_Directions_
What you return should be each line of the data containing the string "removal".

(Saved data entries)
= = = =

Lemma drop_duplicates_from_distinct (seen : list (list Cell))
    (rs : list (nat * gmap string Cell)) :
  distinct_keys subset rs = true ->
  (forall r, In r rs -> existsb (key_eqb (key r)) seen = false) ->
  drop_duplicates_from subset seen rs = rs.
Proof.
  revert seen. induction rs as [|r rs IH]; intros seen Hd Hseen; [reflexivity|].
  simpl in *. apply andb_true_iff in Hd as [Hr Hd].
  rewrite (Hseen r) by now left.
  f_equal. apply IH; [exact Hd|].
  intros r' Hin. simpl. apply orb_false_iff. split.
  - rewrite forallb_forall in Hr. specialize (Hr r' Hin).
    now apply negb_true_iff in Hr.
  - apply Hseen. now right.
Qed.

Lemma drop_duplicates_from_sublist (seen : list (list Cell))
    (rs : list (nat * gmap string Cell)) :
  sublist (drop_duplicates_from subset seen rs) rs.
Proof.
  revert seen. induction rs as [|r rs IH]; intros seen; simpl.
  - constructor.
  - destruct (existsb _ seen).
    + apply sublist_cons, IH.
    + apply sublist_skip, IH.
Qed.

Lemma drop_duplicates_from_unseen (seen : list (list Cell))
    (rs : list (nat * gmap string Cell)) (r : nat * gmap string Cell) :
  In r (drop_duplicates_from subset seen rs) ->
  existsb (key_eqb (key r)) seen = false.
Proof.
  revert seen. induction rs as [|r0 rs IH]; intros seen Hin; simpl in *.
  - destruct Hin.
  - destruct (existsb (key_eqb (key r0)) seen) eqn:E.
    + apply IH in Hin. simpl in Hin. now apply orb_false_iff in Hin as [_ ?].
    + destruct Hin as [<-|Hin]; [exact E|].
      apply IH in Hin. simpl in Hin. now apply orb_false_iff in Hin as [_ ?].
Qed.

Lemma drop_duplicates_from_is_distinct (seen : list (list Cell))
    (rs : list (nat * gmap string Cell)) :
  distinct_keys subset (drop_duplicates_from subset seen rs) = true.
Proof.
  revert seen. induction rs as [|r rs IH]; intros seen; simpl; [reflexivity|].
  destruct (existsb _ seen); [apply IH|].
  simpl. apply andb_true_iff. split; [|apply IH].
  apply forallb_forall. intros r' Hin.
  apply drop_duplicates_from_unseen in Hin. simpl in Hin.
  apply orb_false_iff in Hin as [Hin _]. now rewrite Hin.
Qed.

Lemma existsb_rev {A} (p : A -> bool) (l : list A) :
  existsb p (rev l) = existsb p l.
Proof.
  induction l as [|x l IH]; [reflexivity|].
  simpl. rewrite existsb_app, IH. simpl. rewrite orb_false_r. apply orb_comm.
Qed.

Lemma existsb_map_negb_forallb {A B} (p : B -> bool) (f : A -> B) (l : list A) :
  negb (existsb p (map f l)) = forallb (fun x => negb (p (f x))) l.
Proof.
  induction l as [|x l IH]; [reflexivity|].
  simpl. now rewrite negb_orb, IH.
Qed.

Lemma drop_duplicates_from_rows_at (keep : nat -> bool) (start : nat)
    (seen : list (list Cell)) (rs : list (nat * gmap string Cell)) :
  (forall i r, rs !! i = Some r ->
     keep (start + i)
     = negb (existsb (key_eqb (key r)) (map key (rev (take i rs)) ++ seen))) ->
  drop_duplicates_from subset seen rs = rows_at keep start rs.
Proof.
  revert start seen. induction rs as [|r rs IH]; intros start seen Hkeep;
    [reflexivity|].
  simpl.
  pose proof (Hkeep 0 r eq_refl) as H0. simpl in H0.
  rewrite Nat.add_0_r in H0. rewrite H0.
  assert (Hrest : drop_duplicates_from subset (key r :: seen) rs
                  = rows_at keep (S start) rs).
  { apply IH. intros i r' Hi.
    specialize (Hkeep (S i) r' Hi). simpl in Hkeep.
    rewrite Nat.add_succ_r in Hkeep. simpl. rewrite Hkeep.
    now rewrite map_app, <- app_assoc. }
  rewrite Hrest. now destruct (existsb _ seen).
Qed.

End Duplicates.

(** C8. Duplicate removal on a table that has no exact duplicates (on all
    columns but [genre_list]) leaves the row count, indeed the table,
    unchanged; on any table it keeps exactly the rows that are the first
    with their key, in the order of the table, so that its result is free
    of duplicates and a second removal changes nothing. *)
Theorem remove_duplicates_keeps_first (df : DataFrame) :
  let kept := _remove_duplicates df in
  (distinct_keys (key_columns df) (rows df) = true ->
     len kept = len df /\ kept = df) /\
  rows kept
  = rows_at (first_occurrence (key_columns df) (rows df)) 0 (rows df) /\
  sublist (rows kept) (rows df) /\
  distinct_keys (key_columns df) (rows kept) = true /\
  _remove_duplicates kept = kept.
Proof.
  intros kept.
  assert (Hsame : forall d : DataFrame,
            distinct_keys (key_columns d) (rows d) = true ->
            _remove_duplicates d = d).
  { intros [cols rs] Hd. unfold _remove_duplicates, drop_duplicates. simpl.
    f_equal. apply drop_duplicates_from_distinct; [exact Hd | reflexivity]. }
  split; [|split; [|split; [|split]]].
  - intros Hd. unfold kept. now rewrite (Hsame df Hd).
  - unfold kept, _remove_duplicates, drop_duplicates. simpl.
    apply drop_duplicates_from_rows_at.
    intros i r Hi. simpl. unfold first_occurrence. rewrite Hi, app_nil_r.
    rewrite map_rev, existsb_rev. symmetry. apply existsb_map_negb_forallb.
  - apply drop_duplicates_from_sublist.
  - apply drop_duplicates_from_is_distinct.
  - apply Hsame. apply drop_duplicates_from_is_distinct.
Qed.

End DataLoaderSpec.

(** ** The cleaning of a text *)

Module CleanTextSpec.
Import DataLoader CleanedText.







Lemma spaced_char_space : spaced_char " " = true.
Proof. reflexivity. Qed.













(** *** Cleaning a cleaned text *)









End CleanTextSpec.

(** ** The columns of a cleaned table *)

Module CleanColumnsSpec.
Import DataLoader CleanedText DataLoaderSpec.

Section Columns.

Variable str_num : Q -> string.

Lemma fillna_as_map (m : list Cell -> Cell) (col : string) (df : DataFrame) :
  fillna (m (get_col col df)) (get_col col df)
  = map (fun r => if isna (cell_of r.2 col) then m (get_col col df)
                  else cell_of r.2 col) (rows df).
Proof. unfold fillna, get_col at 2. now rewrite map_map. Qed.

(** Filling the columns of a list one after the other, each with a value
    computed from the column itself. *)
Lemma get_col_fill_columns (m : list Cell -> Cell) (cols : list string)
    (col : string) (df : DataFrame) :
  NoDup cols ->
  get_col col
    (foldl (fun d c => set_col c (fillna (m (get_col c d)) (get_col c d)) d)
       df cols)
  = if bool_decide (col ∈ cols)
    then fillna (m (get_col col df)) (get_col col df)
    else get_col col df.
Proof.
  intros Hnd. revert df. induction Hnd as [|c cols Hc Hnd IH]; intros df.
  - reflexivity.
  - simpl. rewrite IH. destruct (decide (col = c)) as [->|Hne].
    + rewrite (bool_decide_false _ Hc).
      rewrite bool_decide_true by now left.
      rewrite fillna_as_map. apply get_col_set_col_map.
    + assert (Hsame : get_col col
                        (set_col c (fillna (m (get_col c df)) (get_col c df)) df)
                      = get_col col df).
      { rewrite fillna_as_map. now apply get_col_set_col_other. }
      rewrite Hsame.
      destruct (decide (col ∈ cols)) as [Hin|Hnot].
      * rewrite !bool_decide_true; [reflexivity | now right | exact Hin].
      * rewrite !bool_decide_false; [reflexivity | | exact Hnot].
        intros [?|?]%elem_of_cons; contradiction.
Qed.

= = = =

_Answer section_
(** C8. Duplicate removal on a table that has no exact duplicates (on all
    of duplicates and a second removal changes nothing. *)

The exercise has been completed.